Si le défendeur n’a ni domicile ni résidence connus, le demandeur peut saisir la juridiction du lieu où il demeure (CPC art. 42, al. 3). La solution est subsidiaire. Si le litige peut être rattaché à une juridiction en vertu des critères définis par l’article 46 du CPC en matières contractuelle, délictuelle, mixte, immobilière ou d’aliments, c’est cette juridiction qui doit être saisie.

Lorsque le demandeur demeure à l’étranger, il peut saisir la juridiction de son choix (CPC art. 42, al. 3). Il y a lieu néanmoins de respecter les critères définis par les règlements européens et les conventions internationales, notamment le règlement UE 1215/2012 du 12 décembre 2012 dit « règlement Bruxelles I » et la convention de Lugano du 30 octobre 2007.

Incompétence territoriale soulevée d’office (non) ?

En principe, la compétence territoriale relève de l’intérêt privé des parties. Contrairement à la compétence d’attribution, elle ne touche pas directement à l’ordre public. C’est pourquoi le juge ne peut, sauf exceptions prévues par la loi, relever d’office son incompétence territoriale.

Principe

Il ressort de l’article 76 du Code de procédure civile que l’incompétence territoriale ne peut jamais être relevée d’office en matière contentieuse. Seule la partie défenderesse peut l’invoquer, et encore doit-elle le faire in limine litis, c’est-à-dire avant toute défense au fond ou fin de non-recevoir. À défaut, la compétence du tribunal saisi est considérée comme acceptée.

En matière gracieuse, la règle diffère : l’article 77 du Code de procédure civile autorise le juge à relever d’office son incompétence territoriale. Cette prérogative n’est toutefois qu’une faculté. Si ni le juge ni les parties ne la soulèvent, la compétence de la juridiction saisie est tacitement prorogée.

Exceptions

Le juge peut néanmoins relever d’office son incompétence territoriale dans certaines hypothèses limitativement prévues par la loi.
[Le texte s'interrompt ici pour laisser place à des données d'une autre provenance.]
(* ===== verification/Prelude.v ===== *)
(** * The QRL v2.0 Ledger application, verified

    The application holds an ML-DSA-87 key on a hardware wallet: it shows the
    address of a derivation path, shows a QRL v2.0 transaction in full, and signs
    its hash when the user agrees.  The development models the C sources under
    [src/src/] and the harnesses of [src/fuzzing/], and proves what makes each part correct.

    ** How the parts interact

    [app_main] receives a command and hands it to [apdu_dispatcher], which calls a
    handler.  The signing handler collects transaction bytes, hashes them
    (Keccak-256), decodes them (RLP), formats the fields and opens a review; the
    decision signs the hash (key generation, signing and verification over the
    non-volatile record [N_storage]) and starts the transfer of the signature in
    chunks.  The address handlers derive the key pair and hash the public key
    (SHAKE256).  The settings screen stores three flags in [N_storage].

    ** Files and sources

    Foundations.
    - [Prelude]: counted loops, buffers, list lemmas.
    - [CInt]: machine integers with their wrap-around, byte strings, shifts.
    - [Constants]: [mldsa87/constant.h], [constant.c], [error.h], [sw.h],
      [constants.h], [apdu/dispatcher.h].

    Transactions.
    - [Rlp]: [mldsa87/rlp_decode.c]; pointers are offsets, a read outside the
      buffer is the outcome [Oob], the width of [size_t] is a parameter (32 on the
      device, 64 in the unit tests).  [RlpSpec]: the grammar of preimages and the
      encoder; [RlpThms]: the parser accepts exactly the grammar, the round trip,
      canonicity, and the inputs where the code departs from the document;
      [RlpBuffer]: the bytes behind the length of the buffer are never read.
    - [TxFormat]: [ui/tx_format.c], decimal and amount formatting on byte arrays;
      the strings denote the number exactly.
    - [Fuzz]: [fuzzing/], the harnesses of the formatters and of the parser with
      their guarded buffers; none of their assertions fails on any input.

    Hashing.
    - [Keccak]: [mldsa87/keccakf.c], [keccak256.c], [shake128.c], [shake256.c];
      the three contexts are one sponge over permutation, rate and padding byte.
      [KeccakSpec]: Keccak-f[1600] on bits, as FIPS 202 writes it, and the
      equality; [Sponge]: any sequence of absorb and squeeze calls computes the
      function of FIPS 202.

    ML-DSA-87.
    - [Reduce], [Rounding], [Poly], [Packing], [Ntt], [Sampling], [PolyVec]:
      [mldsa87/reduce.c], [rounding.c], [poly.c], [ntt.c], [polyvec.c].  The
      transform evaluates at the roots of X^256 + 1 without overflow; its inverse
      turns pointwise products into products modulo q and X^256 + 1; the samplers
      are those of FIPS 204 on the output streams; packing round trips.
    - [Sign]: [mldsa87/sign.c], [mldsa87.c] and [utils.c]: key generation, signing and
      verification over the record [nvm], the part of [N_storage] they use.
      [SignCore]: bounds and congruences of the vector operations and of the
      product with the matrix.
      [SigCodec]: the encoding of signatures, its round trip and its uniqueness.
      [VecOps]: the vector operations as operations on the values at the roots of
      X^256 + 1.  [KeyGen]: the key of a seed and the three entry points that compute
      it; the well-formed record [nvm_ok].  [Verify]: the relation [valid_signature]
      of FIPS 204 and the verifier that decides it.  [Signing]: the stages of an
      attempt, why the verifier reconstructs its commitment, the signer, and that
      what it makes verifies.
    The application.
    - [Address]: [address_format.c], the accepted paths and the checksummed text.
    - [Sdk]: the class of the SDK's functions, its laws, and an instance.
    - [App]: [app_main.c], [apdu/dispatcher.c], [handler/], [helper/],
      [address.c], [ui/]: one definition per function, in a monad over the whole
      mutable state ([world]: [G_context], [N_storage], the static text buffers
      and pairs of the review, the screen, and the log of replies and screens).
      The pairs keep their pointers: what a review shows is read through them.
    - [Memory]: the erasure of the secrets, and every call and handler keeps the
      stored record well formed, so the theorems on the signature scheme apply in
      every reachable state.
    - [AppLogic]: the weakest precondition of handlers and the well-formed memory;
      [Review]: what the review functions put on the screen; [Machine]: the
      application as a state machine and the contract of a command; [Invariant]:
      the invariant of reachable states; [Trace]: a concrete run from the first
      start to an open review, on which the witnesses stand; [AppThms]: the
      properties of the application; [EndToEnd]: the application and the scheme
      together.
    - [Vectors]: the known answers and refusals of [src/unit-tests], evaluated on
      the definitions.

    ** What the theorems show

    Consent: in every reachable state an open transaction review shows, in full
    and exactly, the transaction that the received bytes encode, and the hash that
    will be signed is that of these bytes; a signature chunk is only sent after an
    approval, and the first only when the signature verified.  End to end: the
    address shown is that of the FIPS 204 public key of the path's seed, and an
    approval sends a signature of the transaction shown that is valid under that
    key, unless all attempts are rejected.  The scheme: key generation, signing and
    verification are those of FIPS 204, and every signature made is accepted.
    Memory: no step leaves a buffer, secrets are overwritten with zeros.  Protocol:
    one reply per command, refused commands change nothing, chunks assemble,
    transfers are complete.  Functional correctness of
    the parser, the formatter, the hash functions and the arithmetic against
    specifications written from the standards, with the bounds that exclude
    overflow.

    ** Fuel and bounds

    Loops with a bound are [for_] or recursion on the bound.  The rejection loops
    that wait for suitable output of a hash function have no bound in the code:
    they take a fuel and return [None] without it; the theorems of [Sampling] and
    [SignCore] say exactly for which fuel the result is reached (the fuel whose
    stream prefix holds enough accepted candidates), and that it is then the same
    for every larger one; [key_ready], [challenge] and [challenge_missing] name that
    fuel in the theorems on the scheme, and [key_fuel] says that a key does not
    depend on it.  Signing gives up after 814 attempts, as the code does.

    ** Not under [src/src/]: parameters

    [os_derive_bip32_no_throw], [cx_rng], the parser of commands and the buffer
    functions are fields of [SDK] or of the environment of a step, constrained
    only by the laws of [SDK_laws].  Sending a reply appends it to the log, and
    its result is chosen by the environment.  An NBGL call is an event of the log
    and the new screen; the transport waits for the reply to a command before it
    delivers the next one, and a callback only comes from the screen that is
    shown.

    ** Not modelled

    Debug output ([PRINTF], and [print_tx_utils], which does nothing else), glyphs,
    titles and the information page of the settings, the tune of a switch, and a
    loss of power in the middle of a step: [Restart] happens between steps.  The scratch union
    [ubuf] of [sign.c] is dead between calls and is a local of the model.

    [Trace] evaluates a whole key generation.  As a check of the model outside the
    development its run was continued: the approval signs in the first attempt,
    verifies and sends the first chunk, and the public key and the signature agree
    with those of an independent implementation of FIPS 204, as do those of another
    seed whose signature takes nine attempts.  Checking these evaluations again with
    an independent checker takes too long, so the witnesses of the theorems on the
    signer apply them without evaluating it.
    *)
From Stdlib Require Export ZArith Lia Morphisms Setoid.
From stdpp Require Export base list numbers option.
Open Scope Z_scope.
Tel est le cas :

  • pour les litiges relatifs à l’état des personnes,
  • lorsqu’un texte confère une compétence territoriale exclusive à une juridiction déterminée,
  • ou encore si le défendeur ne comparaît pas.

Ainsi, la règle générale demeure celle de l’initiative des parties, mais certaines matières bénéficient d’un régime dérogatoire, à la fois protecteur et d’ordre public, imposant au juge d’intervenir même sans contestation.